*Problem description*.
Starting at the line that contains "Inductive exn : Type" and ending at the line that contains "cells per row, in", the lines below are to be given again exactly, with nothing added.

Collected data
Lemma moveBucket_at clear j r bkS bkD :
  0 < locks (src r) -> locks (src r) <= locks (dst r) ->
  nth_error (buckets (src r)) j = Some bkS ->
  nth_error (buckets (dst r)) j = Some bkD ->
  moveBucket moves clear (Z.of_nat j) r
  = let '(l, bkD', n) :=
      moveItems moves clear (items bkS) bkD
        (mkTally (used (src r)) (used (dst r)) (copies r) (clears r)) in
    Some (mkResize
            (mkStore (set_nth (buckets (src r)) j (bucketOfItems l bkS))
               (locks (src r)) (usedSrc n))
            (mkStore (set_nth (buckets (dst r)) j bkD')
               (locks (dst r)) (usedDst n))
            (copied n) (cleared n)).
Proof.
  intros L1 L2 NS ND. unfold moveBucket, lockOK.
  destruct (Z.eqb_spec (locks (src r)) 0); [lia|]. cbn [negb guard bind].
  pose proof (Z.mod_pos_bound (Z.of_nat j) (locks (src r)) L1) as Hm.
  destruct (Z.ltb_spec (Z.of_nat j mod locks (src r)) (locks (dst r)));
    [|lia].
  destruct (Z.ltb_spec (Z.of_nat j mod locks (src r)) (locks (src r)));
    [|lia].
  cbn [guard bind]. rewrite Nat2Z.id, NS. cbn [bind]. rewrite ND.
  reflexivity.
Qed.

Section Loops.
Variable clear : bool.
Variable cores : Z.
Hypothesis Hcores : 1 <= cores.
Variable n : nat.
Variable I : resize -> Prop.
Variable D : nat -> resize -> Prop.
Hypothesis Ilen : forall r, I r -> List.length (buckets (src r)) = n.
Hypothesis Hstep :
  forall j r, (j < n)%nat -> I r ->
    exists r', moveBucket moves clear (Z.of_nat j) r = Some r'
               /\ I r' /\ D j r' /\ (forall i, D i r -> D i r').
(** * excel-reader: the upload-and-transform pipeline

    A shallow embedding of [server/index.js] (the Express upload endpoint,
    its multer configuration and its error middleware) and of the helpers of
    [src/components/FileUploader.tsx] ([validateFile], [uploadFile], the
    drop and select handlers and the branch selection of
    [renderDataPreview]).

    Conventions of the model:
    - A [string] is a JavaScript string all of whose code units are below
      256, one [ascii] per code unit.  [toLowerCase] maps the capitals of
      that range (A-Z and U+00C0..U+00DE without U+00D7) as the language
      does; names with code units from U+0100 on are outside the model.
    - An ordinary JavaScript object is the list of its properties in creation
      order; [Object_keys] enumerates it the way the language does (array
      index keys first, ascending, then the other keys in creation order).
    - The file system is the set of paths that exist ([gset string]); whether
      the operating system lets a file be unlinked is part of the
      environment.
    - The external parsers (csv-parser, SheetJS) are parameters of the model:
      they map a path to a parsed value or to a thrown error; the stream that
      feeds csv-parser can also fail on its own, which nothing listens for.
    - Handlers run in a small state-and-exception monad whose state is the
      file system plus the log of observable events.  A run either completes
      (normally or by throwing) or ends the Node process.
    - A request is a multipart body that arrives in full and whose file part
      the disk storage manages to write; a connection cut short and a failing
      disk are outside the model. *)

From Stdlib Require Import ZArith Ascii String List Lia Bool Sorted Permutation.
From stdpp Require Import base gmap strings list pretty.

Local Open Scope Z_scope.

#[local] Set Warnings "-clear-no-such-hyp".

(* ===================================================================== *)
(** ** JavaScript strings *)
(* ===================================================================== *)

Module JSString.

(** The capitals among the code units below 256: A-Z, and U+00C0..U+00DE
    except the multiplication sign U+00D7.  Each has its small letter 32
    places further on. *)
Definition is_upper (c : ascii) : bool :=
  let n := N_of_ascii c in
  (((65 <=? n) && (n <=? 90))
   || ((192 <=? n) && (n <=? 222) && negb (n =? 215)))%N.

(** The small letters whose capital is again below 256: a-z, and
    U+00E0..U+00FE except the division sign U+00F7.  (U+00B5, U+00DF and
    U+00FF have capitals outside the range; [toUpperCase] is only ever
    applied to an extension, and reaches a response only when that extension
    is .csv, .xls or .xlsx.) *)
Definition is_lower (c : ascii) : bool :=
  let n := N_of_ascii c in
  (((97 <=? n) && (n <=? 122))
   || ((224 <=? n) && (n <=? 254) && negb (n =? 247)))%N.

Definition lower_char (c : ascii) : ascii :=
  if is_upper c then ascii_of_N (N_of_ascii c + 32) else c.

Definition upper_char (c : ascii) : ascii :=
  if is_lower c then ascii_of_N (N_of_ascii c - 32) else c.

Fixpoint map_chars (f : ascii -> ascii) (s : string) : string :=
  match s with
  | EmptyString => EmptyString
  | String c r => String (f c) (map_chars f r)
  end.

(** [s.toLowerCase()] *)
Definition toLowerCase : string -> string := map_chars lower_char.

(** [s.toUpperCase()] *)
Definition toUpperCase : string -> string := map_chars upper_char.

(** [s.substring(1)] *)
Definition substring1 (s : string) : string :=
  match s with
  | EmptyString => EmptyString
  | String _ r => r
  end.

(** [s.endsWith(suffix)] *)
Definition endsWith (s suffix : string) : bool :=
  let n := String.length s in
  let m := String.length suffix in
  (m <=? n)%nat && String.eqb (String.substring (n - m) m s) suffix.

(** [list.includes(x)] on an array of strings *)
Definition includes (l : list string) (x : string) : bool :=
  existsb (String.eqb x) l.

(** [s || dflt] : the empty string is falsy *)
Definition or_default (s dflt : string) : string :=
  match s with
  | EmptyString => dflt
  | _ => s
  end.

(** Number-to-string conversion of a non-negative integer *)
Definition of_N (n : N) : string := pretty n.

End JSString.

Import JSString.

(* ===================================================================== *)
(** ** [path.extname] (POSIX flavour of Node's [path] module) *)
(* ===================================================================== *)

Module Path.

Definition CHAR_FORWARD_SLASH : ascii := "/"%char.
Definition CHAR_DOT : ascii := "."%char.

(** The loop variables of [extname]. *)
Record scan := {
  startDot : Z;
  startPart : Z;
  end_ : Z;
  matchedSlash : bool;
  preDotState : Z
}.

Definition scan0 : scan :=
  {| startDot := -1; startPart := 0; end_ := -1;
     matchedSlash := true; preDotState := 0 |}.

(** One iteration on the character [code] at index [i] that is not a path
    separator. *)
Definition scan_char (i : Z) (code : ascii) (st : scan) : scan :=
  let st1 :=
    if end_ st =? -1
    then {| startDot := startDot st; startPart := startPart st;
            end_ := i + 1; matchedSlash := false;
            preDotState := preDotState st |}
    else st in
  if Ascii.eqb code CHAR_DOT then
    if startDot st1 =? -1
    then {| startDot := i; startPart := startPart st1; end_ := end_ st1;
            matchedSlash := matchedSlash st1;
            preDotState := preDotState st1 |}
    else if negb (preDotState st1 =? 1)
    then {| startDot := startDot st1; startPart := startPart st1;
            end_ := end_ st1; matchedSlash := matchedSlash st1;
            preDotState := 1 |}
    else st1
  else if negb (startDot st1 =? -1)
  then {| startDot := startDot st1; startPart := startPart st1;
          end_ := end_ st1; matchedSlash := matchedSlash st1;
          preDotState := -1 |}
  else st1.
(** * LLMOps notebooks: endpoint dispatch, prompt rendering, data preparation

    A shallow embedding of the code cells of the deployment notebook
    (random endpoint selection, prediction, safety and citation lookups)
    and of [data-prep.ipynb] (guarded warehouse load, instruction column,
    train/evaluation split, JSON-Lines export), with the arguments of the
    tuning run of [supervised-tuning-pipe.ipynb] and the two components of
    the Kubeflow example.

    The notebooks are straight-line Python run against a global namespace
    and remote services.  The namespace is a finite map from variable
    names to Python values; the services are an explicit parameter; every
    cell is a computation in a state-and-exception monad. *)

From Stdlib Require Import ZArith QArith Lia Ascii String.
From stdpp Require Import gmap strings list.

Set Warnings "-register-all".

(** * Part I: the notebooks as definitions *)

(** ** Python values and exceptions *)

(** The exception classes the cells can meet.  All but [KeyboardInterrupt]
    derive from Python's [Exception]. *)
Inductive exn : Type :=
| IndexError (msg : string)
| KeyError (key : string)
| KeyErrorInt (key : nat)
| NameError (name : string)
| TypeError (msg : string)
| AttributeError (attr : string)
| ValueError (msg : string)
| UpstreamError (detail : string)
| OversizedResultError (detail : string)
| KeyboardInterrupt.

Definition isinstance_Exception (e : exn) : bool :=
  match e with
  | KeyboardInterrupt => false
  | _ => true
  end.

(** [random.choice] on an empty sequence: the failure the specification
    calls [EmptyRegistry]. *)
Definition EmptyRegistry : exn :=
  IndexError "Cannot choose from an empty sequence".

(** A pandas frame in "split" orientation: column labels, then one list of
    cells per row, in column order.  The frames of the notebook come from
    queries: their labels are distinct and every row has one cell per
    column; the statements that depend on it say so ([NoDup],
    [well_formed]). *)
Record DataFrame : Type := mkFrame {
  columns : list string;
  rows : list (list string)
}.

(** The Python values the cells handle: JSON-like data, and handles on
    the objects of the client libraries. *)
Inductive pyval : Type :=
| VNone
| VBool (b : bool)
| VNum (q : Q)
| VStr (s : string)
| VList (items : list pyval)
| VTuple (items : list pyval)
| VDict (entries : list (string * pyval))
| VModel (endpoint : string)
| VResponse (_prediction_response : pyval)
| VClient
| VJob (sql : string)
| VFrame (df : DataFrame)
| VExn (e : exn)
| VModule (name : string).

(** ** The world outside the namespace *)

(** What leaves the process: requests to the services, and files written. *)
Inductive event : Type :=
| NetGetTunedModel (name : string)
| NetPredict (endpoint prompt : string)
| NetQuery (sql : string)
| NetResult (sql : string)
| FileWrite (path text : string).

(** The remote services, as functions of the requests made so far. *)
Record Cloud : Type := mkCloud {
  get_tuned_model_reply : list event -> string -> option string;
  predict_reply : list event -> string -> string -> string + pyval;
  result_reply : list event -> string -> exn + DataFrame
}.
Lemma small_set_params {Inst} (func : Func Inst) h :
  small (set_params func h) = small h.
Proof. done. Qed.

Lemma params_set_params {Inst} (func : Func Inst) h :
  fields (set_params func h) !! "paramCount" = Some (paramCount func) /\
  fields (set_params func h) !! "frameSize" = Some (registerCount func) /\
  fields (set_params func h) !! "environmentSize" = Some (symbolCount func).
Proof.
  unfold set_params, set_field. simpl. repeat split.
  - rewrite !lookup_insert_ne by done. apply lookup_insert_eq.
  - rewrite lookup_insert_ne by done. apply lookup_insert_eq.
  - apply lookup_insert_eq.
Qed.

(** Writing the three fields again over a header that already has them
    changes nothing. *)
Lemma set_params_absorb {Inst} (func : Func Inst) h :
  fields h !! "paramCount" = Some (paramCount func) ->
  fields h !! "frameSize" = Some (registerCount func) ->
  fields h !! "environmentSize" = Some (symbolCount func) ->
  set_params func h = h.
Proof.
  intros H1 H2 H3. unfold set_params.
  rewrite (set_field_same "paramCount") by done.
  rewrite (set_field_same "frameSize") by done.
  by rewrite (set_field_same "environmentSize").
Qed.

(** ** The size bookkeeping of the two classes *)

Lemma overflowed_set_other key v h :
  key <> "flags"%string -> overflowed (set_field key v h) = overflowed h.
Proof.
  intros H. unfold overflowed, set_field. simpl. by rewrite lookup_insert_ne.
Qed.

Lemma flags_or_zero_set f fh sm :
  flags_or_zero (mkFunctionHeader (<["flags":=f]> fh) sm) = f.
Proof. unfold flags_or_zero. simpl. by rewrite lookup_insert_eq. Qed.

Lemma flags_or_zero_at h f :
  fields h !! "flags" = Some f -> flags_or_zero h = f.
Proof. unfold flags_or_zero. by intros ->. Qed.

*Reply*.
Inductive exn : Type :=
| IndexError (msg : string)
| KeyError (key : string)
| KeyErrorInt (key : nat)
| NameError (name : string)
| TypeError (msg : string)
| AttributeError (attr : string)
| ValueError (msg : string)
| UpstreamError (detail : string)
| OversizedResultError (detail : string)
| KeyboardInterrupt.

Definition isinstance_Exception (e : exn) : bool :=
  match e with
  | KeyboardInterrupt => false
  | _ => true
  end.

(** [random.choice] on an empty sequence: the failure the specification
    calls [EmptyRegistry]. *)
Definition EmptyRegistry : exn :=
  IndexError "Cannot choose from an empty sequence".

(** A pandas frame in "split" orientation: column labels, then one list of
    cells per row, in column order.  The frames of the notebook come from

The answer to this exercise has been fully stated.